[Stored data]

•••

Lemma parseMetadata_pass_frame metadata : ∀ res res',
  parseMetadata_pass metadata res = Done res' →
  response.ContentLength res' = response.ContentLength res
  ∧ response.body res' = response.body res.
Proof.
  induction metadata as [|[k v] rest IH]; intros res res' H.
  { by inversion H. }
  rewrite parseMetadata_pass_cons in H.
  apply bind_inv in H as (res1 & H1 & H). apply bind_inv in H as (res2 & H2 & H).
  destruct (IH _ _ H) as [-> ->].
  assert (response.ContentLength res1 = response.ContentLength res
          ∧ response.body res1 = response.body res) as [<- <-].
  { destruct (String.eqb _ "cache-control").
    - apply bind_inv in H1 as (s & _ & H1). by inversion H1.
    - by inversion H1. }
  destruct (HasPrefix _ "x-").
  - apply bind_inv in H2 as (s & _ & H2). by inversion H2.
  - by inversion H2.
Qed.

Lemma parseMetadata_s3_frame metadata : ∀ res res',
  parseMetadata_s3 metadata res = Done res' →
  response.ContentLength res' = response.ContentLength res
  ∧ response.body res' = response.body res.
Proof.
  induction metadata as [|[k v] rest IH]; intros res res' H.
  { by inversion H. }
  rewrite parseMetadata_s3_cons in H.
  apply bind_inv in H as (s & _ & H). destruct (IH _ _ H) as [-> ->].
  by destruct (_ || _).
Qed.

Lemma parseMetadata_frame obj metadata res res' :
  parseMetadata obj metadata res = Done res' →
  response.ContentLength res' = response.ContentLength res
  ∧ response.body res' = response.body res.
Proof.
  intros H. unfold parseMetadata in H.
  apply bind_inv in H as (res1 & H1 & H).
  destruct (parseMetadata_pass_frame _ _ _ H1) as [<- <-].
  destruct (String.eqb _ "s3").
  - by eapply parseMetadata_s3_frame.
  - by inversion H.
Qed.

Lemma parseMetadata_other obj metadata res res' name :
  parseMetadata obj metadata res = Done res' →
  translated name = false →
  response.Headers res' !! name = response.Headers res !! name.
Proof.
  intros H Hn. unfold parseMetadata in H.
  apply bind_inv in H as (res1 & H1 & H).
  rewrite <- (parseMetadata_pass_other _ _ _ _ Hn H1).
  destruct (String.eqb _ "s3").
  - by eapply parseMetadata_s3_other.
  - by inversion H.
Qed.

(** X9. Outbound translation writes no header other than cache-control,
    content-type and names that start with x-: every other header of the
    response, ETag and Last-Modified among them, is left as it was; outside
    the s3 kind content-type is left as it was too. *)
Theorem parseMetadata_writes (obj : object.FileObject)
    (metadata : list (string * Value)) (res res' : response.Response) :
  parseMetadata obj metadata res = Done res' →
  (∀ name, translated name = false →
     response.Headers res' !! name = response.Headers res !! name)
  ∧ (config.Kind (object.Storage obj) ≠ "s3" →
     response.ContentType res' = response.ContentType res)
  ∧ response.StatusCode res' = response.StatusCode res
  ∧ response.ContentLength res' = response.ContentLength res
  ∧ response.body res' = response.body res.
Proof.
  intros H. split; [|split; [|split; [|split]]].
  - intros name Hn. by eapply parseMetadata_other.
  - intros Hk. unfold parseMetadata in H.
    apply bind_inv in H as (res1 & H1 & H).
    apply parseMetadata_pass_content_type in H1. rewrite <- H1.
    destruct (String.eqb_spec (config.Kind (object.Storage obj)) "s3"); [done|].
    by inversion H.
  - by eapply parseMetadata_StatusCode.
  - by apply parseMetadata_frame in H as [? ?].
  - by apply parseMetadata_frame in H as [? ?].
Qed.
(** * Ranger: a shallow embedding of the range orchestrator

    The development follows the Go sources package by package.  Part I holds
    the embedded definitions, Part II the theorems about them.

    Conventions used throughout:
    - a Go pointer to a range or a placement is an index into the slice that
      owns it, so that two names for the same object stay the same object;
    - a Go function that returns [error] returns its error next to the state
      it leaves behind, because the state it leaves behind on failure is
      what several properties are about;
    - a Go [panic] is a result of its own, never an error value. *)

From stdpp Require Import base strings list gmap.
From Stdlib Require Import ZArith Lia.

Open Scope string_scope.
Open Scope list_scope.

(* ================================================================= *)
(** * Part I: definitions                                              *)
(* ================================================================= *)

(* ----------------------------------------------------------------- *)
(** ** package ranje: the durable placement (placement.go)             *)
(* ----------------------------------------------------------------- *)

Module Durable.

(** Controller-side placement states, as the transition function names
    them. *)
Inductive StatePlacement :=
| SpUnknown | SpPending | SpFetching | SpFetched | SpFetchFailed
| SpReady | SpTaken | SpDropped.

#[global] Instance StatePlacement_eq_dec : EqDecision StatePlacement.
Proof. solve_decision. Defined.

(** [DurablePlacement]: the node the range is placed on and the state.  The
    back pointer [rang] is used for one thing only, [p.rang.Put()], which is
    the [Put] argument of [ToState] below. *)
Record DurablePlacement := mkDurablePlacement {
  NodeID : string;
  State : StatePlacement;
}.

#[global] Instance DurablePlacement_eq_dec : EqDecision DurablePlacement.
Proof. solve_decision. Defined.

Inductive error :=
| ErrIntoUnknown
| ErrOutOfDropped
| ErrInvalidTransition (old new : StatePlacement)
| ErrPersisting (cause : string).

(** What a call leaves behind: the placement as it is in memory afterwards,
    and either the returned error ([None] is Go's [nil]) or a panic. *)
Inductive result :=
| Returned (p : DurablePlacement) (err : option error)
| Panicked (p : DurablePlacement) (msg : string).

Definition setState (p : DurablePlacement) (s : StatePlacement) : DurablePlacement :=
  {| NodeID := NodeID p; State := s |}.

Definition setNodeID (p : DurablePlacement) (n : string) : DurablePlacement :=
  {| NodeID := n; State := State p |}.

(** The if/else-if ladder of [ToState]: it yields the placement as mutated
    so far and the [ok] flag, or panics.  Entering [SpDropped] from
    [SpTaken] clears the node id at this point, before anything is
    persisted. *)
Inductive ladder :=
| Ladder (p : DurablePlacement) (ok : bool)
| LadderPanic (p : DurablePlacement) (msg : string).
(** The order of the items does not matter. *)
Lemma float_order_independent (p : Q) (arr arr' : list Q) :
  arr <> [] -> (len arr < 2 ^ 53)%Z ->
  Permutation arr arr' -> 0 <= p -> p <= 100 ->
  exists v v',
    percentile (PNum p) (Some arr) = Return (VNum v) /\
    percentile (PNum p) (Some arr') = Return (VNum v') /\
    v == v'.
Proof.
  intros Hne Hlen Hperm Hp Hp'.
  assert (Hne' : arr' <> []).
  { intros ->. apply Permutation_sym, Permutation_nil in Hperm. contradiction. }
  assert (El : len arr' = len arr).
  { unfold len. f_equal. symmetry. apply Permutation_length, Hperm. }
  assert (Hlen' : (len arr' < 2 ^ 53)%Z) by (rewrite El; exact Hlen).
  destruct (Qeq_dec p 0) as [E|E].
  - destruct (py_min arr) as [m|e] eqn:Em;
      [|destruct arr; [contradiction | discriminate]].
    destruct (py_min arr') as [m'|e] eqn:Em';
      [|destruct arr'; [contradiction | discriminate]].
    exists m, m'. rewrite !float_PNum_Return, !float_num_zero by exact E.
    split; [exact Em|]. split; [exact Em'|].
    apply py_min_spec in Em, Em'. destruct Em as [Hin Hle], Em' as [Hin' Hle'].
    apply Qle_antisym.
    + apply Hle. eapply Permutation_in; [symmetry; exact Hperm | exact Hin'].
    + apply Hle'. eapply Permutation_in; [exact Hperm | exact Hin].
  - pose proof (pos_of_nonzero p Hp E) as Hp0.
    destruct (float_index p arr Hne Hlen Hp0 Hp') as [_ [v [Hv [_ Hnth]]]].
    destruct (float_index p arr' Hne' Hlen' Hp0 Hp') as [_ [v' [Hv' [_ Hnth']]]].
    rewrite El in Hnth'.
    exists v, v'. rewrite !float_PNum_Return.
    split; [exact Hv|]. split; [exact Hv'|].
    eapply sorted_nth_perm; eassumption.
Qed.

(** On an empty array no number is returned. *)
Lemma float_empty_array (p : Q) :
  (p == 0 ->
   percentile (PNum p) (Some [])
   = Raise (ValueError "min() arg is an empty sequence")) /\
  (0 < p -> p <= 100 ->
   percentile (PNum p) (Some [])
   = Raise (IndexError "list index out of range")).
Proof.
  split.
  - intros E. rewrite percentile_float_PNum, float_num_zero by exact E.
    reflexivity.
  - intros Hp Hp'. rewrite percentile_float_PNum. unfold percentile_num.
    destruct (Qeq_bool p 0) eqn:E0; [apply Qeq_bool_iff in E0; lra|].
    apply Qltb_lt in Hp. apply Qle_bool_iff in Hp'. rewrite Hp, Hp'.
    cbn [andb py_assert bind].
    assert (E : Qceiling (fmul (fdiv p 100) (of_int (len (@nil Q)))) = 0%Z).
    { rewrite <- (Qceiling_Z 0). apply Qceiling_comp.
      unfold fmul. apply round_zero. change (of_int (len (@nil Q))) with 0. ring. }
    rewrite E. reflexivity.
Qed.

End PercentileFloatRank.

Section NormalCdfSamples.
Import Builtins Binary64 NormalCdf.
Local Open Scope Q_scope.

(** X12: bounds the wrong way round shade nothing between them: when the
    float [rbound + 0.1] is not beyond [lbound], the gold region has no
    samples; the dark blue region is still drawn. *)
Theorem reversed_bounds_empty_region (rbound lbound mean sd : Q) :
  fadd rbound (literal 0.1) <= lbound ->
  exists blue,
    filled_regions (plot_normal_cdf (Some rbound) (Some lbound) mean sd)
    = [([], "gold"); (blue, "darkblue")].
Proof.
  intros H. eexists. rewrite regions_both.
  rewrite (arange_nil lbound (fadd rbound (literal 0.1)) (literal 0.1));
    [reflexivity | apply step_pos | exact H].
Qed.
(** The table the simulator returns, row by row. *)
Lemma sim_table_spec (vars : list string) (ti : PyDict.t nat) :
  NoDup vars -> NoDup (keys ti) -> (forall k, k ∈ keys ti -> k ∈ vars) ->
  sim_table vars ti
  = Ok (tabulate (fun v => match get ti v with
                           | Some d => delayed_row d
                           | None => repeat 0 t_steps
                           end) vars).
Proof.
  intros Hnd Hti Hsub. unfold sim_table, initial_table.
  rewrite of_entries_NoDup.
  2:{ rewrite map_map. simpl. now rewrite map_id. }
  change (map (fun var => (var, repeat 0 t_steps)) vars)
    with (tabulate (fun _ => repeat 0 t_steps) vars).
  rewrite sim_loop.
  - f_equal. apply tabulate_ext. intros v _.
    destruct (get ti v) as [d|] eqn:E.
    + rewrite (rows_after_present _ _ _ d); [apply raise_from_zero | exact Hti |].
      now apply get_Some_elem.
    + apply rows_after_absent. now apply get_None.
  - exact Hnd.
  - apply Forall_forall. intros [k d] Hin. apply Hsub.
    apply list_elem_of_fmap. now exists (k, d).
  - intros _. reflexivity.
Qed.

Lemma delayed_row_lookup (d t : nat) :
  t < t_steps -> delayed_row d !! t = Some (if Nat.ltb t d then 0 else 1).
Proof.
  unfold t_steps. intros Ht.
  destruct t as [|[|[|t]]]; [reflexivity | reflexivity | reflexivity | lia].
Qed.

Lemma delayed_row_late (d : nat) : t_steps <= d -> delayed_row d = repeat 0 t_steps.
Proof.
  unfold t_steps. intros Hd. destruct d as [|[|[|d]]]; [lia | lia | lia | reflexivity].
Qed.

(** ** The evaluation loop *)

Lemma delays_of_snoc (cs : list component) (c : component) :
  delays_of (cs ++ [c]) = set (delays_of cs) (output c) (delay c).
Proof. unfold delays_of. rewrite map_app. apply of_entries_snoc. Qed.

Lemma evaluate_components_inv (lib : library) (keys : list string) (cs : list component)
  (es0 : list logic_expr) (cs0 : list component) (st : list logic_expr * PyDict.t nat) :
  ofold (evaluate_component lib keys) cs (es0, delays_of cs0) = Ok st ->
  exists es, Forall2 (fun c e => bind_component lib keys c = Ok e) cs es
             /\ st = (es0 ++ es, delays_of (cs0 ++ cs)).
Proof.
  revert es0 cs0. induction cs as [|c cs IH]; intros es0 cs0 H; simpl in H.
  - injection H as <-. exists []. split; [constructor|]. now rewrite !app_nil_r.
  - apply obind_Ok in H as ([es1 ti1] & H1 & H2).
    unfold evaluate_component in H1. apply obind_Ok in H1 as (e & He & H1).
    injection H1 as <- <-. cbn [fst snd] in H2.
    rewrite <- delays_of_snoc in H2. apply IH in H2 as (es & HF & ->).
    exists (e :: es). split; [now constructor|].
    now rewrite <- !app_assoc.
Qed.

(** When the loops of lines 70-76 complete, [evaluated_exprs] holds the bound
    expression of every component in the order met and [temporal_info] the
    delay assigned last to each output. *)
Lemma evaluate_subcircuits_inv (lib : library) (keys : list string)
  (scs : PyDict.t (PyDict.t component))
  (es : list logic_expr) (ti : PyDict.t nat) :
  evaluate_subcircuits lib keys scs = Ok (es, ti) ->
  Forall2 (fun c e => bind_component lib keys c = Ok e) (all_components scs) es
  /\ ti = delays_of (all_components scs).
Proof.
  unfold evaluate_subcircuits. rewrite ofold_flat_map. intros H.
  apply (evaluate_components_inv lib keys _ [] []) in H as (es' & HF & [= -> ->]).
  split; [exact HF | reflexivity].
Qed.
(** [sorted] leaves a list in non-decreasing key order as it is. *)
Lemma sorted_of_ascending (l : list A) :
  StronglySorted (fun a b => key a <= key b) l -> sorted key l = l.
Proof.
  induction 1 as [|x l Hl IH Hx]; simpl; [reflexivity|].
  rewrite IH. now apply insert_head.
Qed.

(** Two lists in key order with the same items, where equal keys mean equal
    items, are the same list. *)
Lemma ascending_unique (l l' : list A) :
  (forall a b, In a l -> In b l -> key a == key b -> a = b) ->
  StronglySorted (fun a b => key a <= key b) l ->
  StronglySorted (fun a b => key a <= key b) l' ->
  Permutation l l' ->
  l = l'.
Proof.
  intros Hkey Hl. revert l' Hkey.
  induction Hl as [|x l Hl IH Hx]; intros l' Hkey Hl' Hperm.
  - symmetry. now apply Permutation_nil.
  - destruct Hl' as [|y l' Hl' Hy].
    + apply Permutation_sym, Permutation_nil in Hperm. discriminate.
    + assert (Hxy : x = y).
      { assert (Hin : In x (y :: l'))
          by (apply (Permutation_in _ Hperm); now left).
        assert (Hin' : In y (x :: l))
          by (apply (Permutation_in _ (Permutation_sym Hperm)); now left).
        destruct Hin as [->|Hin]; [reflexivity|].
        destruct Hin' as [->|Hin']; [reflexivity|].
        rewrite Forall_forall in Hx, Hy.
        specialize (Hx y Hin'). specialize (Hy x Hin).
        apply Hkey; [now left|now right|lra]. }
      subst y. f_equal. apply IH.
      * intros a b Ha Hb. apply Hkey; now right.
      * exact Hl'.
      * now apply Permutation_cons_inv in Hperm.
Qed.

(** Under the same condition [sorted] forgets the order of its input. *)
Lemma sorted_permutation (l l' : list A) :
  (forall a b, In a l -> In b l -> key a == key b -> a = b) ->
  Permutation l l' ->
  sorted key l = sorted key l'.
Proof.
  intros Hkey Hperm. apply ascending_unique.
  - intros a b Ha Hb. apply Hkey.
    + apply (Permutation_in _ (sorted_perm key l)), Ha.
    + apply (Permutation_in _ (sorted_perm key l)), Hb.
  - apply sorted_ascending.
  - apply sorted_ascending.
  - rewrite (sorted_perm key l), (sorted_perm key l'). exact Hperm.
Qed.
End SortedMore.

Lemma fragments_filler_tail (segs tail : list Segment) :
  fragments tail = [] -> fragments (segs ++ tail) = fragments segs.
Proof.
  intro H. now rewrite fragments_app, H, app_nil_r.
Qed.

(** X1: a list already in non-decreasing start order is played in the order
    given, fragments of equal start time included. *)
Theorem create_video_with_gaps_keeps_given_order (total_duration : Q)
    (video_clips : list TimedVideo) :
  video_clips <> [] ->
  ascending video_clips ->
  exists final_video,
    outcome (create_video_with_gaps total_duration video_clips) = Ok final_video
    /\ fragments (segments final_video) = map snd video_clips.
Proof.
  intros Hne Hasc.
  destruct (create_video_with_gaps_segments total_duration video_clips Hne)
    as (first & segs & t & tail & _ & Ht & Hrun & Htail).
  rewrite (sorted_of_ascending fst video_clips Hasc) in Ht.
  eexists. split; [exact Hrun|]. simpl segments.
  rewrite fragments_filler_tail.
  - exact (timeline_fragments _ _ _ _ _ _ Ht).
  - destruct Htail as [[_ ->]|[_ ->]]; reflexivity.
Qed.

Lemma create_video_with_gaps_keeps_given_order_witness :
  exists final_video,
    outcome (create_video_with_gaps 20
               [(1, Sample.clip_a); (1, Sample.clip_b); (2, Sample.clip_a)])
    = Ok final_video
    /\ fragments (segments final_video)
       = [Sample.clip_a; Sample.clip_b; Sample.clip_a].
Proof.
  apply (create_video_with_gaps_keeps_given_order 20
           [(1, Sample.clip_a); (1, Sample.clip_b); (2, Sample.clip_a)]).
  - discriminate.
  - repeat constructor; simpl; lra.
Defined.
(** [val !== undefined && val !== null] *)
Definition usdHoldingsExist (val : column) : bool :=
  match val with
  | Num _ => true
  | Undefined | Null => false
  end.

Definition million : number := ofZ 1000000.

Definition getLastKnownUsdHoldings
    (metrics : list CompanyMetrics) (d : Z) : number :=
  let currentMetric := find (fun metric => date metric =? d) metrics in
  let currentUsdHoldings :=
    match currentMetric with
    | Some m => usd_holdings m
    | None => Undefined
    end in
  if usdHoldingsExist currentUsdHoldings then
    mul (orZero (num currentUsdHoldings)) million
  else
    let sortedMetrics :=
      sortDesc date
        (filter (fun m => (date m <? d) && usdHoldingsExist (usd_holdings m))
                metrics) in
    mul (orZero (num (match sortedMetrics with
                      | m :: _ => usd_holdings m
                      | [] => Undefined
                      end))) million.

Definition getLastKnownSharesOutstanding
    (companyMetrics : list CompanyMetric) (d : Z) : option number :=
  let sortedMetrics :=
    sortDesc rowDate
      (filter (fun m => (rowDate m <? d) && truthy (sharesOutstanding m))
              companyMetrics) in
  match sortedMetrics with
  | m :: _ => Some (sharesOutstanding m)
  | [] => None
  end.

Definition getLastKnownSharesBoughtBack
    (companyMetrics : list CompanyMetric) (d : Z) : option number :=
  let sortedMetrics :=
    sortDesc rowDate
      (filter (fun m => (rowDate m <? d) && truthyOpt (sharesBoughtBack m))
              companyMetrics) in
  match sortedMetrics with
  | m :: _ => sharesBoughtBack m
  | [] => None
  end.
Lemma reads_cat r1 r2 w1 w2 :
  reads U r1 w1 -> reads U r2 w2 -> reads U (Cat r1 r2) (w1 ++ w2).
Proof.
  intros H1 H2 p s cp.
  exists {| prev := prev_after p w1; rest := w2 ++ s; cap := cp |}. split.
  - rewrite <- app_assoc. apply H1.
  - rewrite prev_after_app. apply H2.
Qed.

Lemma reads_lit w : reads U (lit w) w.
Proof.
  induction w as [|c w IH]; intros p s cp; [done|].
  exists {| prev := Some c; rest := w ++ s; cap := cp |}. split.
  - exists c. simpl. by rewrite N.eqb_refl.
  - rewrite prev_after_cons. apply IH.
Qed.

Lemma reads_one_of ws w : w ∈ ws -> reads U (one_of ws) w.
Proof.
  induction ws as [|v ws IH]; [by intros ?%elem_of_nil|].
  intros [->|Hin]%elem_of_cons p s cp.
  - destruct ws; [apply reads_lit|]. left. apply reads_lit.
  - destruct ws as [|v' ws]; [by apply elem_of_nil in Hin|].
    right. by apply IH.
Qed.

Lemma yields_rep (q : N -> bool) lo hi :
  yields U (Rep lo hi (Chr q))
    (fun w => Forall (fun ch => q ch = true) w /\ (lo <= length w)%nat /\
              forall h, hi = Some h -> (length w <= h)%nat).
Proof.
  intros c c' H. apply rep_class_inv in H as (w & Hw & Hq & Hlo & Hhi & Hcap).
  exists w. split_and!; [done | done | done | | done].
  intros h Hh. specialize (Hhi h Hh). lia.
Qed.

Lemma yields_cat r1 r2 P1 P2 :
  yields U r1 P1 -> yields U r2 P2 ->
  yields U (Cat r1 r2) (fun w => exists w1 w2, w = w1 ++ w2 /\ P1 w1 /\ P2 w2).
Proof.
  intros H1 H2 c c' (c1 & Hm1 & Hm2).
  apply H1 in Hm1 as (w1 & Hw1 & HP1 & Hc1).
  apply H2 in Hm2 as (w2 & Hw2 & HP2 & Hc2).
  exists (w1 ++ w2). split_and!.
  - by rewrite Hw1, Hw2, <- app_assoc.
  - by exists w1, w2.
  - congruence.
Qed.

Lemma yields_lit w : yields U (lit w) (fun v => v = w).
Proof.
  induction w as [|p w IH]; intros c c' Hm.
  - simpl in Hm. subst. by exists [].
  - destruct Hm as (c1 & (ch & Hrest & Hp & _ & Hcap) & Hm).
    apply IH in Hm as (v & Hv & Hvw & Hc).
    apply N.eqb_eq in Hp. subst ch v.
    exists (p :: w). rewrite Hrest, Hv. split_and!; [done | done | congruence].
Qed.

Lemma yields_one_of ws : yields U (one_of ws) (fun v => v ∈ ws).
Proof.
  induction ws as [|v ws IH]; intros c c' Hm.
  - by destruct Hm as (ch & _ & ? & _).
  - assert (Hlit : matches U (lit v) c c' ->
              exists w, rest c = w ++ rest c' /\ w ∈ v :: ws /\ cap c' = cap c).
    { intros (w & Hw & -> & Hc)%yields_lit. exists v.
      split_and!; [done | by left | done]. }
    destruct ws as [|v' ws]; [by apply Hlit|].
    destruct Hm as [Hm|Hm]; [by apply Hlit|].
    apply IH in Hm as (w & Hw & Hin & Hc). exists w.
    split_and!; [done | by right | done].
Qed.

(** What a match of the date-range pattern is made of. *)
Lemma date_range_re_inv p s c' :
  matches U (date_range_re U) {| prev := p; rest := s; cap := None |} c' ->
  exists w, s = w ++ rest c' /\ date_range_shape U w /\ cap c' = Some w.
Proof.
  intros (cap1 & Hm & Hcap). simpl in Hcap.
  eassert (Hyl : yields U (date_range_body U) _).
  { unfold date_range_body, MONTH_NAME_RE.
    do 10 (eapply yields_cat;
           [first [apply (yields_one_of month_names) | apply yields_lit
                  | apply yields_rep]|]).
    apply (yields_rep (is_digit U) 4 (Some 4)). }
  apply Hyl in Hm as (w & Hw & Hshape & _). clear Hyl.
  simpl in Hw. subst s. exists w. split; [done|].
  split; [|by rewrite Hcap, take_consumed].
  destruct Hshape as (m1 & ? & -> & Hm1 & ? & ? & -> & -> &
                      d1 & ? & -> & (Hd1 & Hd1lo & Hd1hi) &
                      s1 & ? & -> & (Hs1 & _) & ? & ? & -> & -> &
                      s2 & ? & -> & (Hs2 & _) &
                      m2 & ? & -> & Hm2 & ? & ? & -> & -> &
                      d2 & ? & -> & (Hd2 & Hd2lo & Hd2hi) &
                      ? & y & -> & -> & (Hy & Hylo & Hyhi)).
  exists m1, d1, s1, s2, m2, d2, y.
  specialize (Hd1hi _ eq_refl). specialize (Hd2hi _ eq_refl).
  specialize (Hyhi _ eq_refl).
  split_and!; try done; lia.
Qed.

•••

## TASK BRIEF
Whenever the word "Open" shows up in a line of the entries, list that line.

## RESULT FOR THIS TASK
Open Scope string_scope.
Open Scope list_scope.
Local Open Scope Q_scope.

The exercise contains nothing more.